#### Entries supplied:
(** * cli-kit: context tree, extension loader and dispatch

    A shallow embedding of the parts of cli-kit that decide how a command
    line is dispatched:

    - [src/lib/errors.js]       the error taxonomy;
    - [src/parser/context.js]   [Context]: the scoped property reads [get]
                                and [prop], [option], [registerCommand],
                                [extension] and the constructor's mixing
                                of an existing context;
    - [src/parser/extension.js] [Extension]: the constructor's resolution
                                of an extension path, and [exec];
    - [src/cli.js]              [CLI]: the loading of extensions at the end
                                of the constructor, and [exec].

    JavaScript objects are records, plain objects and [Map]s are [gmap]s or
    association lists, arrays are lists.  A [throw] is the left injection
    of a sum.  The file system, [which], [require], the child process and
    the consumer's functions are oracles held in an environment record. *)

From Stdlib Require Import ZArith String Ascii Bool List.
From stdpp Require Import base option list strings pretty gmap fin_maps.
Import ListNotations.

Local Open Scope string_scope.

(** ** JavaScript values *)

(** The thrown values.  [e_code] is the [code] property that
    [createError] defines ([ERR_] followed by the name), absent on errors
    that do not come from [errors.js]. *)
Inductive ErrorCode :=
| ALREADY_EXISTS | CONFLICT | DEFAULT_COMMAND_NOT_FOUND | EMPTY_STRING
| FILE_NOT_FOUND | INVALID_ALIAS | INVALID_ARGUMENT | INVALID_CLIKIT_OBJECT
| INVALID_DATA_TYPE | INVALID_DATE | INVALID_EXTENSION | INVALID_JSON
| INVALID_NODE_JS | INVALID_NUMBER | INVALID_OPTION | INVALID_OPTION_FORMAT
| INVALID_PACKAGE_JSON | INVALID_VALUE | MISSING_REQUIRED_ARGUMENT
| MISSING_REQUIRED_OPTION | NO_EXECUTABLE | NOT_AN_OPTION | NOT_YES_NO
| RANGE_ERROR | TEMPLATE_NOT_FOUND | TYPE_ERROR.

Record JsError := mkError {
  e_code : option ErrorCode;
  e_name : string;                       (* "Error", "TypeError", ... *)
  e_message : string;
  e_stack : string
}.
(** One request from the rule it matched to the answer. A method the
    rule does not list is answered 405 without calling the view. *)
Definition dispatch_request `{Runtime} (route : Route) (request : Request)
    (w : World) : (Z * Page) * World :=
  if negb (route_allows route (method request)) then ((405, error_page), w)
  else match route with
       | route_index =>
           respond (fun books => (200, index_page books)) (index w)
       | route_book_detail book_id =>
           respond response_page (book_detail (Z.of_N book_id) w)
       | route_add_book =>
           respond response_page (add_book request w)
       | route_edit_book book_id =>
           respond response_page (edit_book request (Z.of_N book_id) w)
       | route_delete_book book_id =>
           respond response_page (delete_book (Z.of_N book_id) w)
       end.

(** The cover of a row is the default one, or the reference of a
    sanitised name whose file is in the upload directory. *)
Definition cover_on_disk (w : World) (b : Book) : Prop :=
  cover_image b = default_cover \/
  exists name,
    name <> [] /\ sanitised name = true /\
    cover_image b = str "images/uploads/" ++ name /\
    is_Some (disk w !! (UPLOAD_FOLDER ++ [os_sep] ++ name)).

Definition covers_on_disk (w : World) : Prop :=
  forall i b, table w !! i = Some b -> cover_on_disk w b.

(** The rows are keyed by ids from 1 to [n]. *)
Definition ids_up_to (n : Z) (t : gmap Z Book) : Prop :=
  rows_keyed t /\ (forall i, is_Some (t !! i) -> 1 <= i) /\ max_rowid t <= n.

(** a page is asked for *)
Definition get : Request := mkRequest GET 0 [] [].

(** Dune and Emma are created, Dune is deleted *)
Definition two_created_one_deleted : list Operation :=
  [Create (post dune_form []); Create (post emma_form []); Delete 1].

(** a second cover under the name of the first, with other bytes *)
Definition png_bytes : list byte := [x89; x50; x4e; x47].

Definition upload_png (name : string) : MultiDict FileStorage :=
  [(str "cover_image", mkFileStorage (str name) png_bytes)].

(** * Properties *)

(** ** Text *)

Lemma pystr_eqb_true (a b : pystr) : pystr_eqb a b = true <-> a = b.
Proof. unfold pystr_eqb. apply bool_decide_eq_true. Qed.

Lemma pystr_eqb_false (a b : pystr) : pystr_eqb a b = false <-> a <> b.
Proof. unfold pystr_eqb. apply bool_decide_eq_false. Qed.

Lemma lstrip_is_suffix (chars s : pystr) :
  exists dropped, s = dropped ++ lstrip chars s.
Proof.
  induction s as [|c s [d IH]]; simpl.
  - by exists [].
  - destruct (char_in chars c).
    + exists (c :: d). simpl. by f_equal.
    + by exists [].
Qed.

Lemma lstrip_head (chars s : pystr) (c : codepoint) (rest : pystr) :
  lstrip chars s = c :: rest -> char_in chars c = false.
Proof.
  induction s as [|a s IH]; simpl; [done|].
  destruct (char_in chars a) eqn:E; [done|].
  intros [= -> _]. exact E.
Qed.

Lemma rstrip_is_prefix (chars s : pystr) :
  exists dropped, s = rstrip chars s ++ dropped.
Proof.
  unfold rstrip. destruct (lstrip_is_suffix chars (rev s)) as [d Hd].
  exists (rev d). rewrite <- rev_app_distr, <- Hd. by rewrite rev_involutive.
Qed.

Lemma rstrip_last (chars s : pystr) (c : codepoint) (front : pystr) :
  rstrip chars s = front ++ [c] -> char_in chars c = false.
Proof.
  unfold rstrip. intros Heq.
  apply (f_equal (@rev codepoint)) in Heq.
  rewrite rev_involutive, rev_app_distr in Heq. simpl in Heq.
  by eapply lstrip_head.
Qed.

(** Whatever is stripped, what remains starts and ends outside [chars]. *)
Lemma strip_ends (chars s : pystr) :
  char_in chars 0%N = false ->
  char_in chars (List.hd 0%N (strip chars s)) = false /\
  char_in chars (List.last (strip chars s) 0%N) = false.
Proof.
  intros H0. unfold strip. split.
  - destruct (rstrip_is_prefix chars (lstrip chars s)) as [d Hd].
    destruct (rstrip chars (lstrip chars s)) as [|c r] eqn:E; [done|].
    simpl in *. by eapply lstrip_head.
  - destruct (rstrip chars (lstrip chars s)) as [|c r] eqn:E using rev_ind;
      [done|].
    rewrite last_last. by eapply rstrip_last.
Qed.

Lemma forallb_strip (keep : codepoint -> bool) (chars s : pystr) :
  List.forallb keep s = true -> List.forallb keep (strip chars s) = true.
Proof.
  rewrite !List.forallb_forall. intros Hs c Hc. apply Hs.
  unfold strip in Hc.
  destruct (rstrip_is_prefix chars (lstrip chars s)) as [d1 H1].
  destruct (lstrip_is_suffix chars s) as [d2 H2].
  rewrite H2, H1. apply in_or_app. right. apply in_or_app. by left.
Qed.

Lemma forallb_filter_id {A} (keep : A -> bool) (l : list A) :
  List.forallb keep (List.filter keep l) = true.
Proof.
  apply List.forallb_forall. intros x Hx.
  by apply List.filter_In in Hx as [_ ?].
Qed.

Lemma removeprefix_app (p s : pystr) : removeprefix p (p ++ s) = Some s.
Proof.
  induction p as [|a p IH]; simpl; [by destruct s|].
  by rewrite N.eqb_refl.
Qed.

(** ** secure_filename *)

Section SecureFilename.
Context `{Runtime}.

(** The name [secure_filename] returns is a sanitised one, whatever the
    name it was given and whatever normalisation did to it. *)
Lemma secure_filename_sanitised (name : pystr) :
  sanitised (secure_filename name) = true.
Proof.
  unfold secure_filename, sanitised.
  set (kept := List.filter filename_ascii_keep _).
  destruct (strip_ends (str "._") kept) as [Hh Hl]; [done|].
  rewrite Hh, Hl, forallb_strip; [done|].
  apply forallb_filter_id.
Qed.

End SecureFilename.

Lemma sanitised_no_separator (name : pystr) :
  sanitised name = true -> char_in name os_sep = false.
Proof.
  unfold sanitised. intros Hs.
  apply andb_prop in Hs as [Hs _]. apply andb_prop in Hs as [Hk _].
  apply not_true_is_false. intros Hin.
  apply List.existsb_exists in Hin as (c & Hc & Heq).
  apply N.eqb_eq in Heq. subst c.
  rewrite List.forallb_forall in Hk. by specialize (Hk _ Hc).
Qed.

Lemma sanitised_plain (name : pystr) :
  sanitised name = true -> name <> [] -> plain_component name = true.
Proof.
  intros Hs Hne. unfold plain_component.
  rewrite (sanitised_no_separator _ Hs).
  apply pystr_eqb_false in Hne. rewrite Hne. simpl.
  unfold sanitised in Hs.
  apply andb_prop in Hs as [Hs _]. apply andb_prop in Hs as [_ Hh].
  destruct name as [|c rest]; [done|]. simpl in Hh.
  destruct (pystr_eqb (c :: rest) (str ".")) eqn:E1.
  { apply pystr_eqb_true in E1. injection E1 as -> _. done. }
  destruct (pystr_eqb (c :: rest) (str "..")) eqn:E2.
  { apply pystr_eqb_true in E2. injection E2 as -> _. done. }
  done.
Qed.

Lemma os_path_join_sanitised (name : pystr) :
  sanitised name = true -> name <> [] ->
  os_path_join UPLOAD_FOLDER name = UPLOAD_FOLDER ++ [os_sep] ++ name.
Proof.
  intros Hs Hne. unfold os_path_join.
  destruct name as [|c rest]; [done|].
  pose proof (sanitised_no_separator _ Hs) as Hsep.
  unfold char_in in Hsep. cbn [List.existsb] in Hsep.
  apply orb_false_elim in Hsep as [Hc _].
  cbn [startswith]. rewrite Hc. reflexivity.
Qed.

#### What this task involves:
Reproduce the listing above exactly as far as the line with "(** ** JavaScript values *)", that line included.

#### Response to this exercise:
(** * cli-kit: context tree, extension loader and dispatch

    A shallow embedding of the parts of cli-kit that decide how a command
    line is dispatched:

    - [src/lib/errors.js]       the error taxonomy;
    - [src/parser/context.js]   [Context]: the scoped property reads [get]
                                and [prop], [option], [registerCommand],
                                [extension] and the constructor's mixing
                                of an existing context;
    - [src/parser/extension.js] [Extension]: the constructor's resolution
                                of an extension path, and [exec];
    - [src/cli.js]              [CLI]: the loading of extensions at the end
                                of the constructor, and [exec].

    JavaScript objects are records, plain objects and [Map]s are [gmap]s or
    association lists, arrays are lists.  A [throw] is the left injection
    of a sum.  The file system, [which], [require], the child process and
    the consumer's functions are oracles held in an environment record. *)

From Stdlib Require Import ZArith String Ascii Bool List.
From stdpp Require Import base option list strings pretty gmap fin_maps.
Import ListNotations.

Local Open Scope string_scope.

(** ** JavaScript values *)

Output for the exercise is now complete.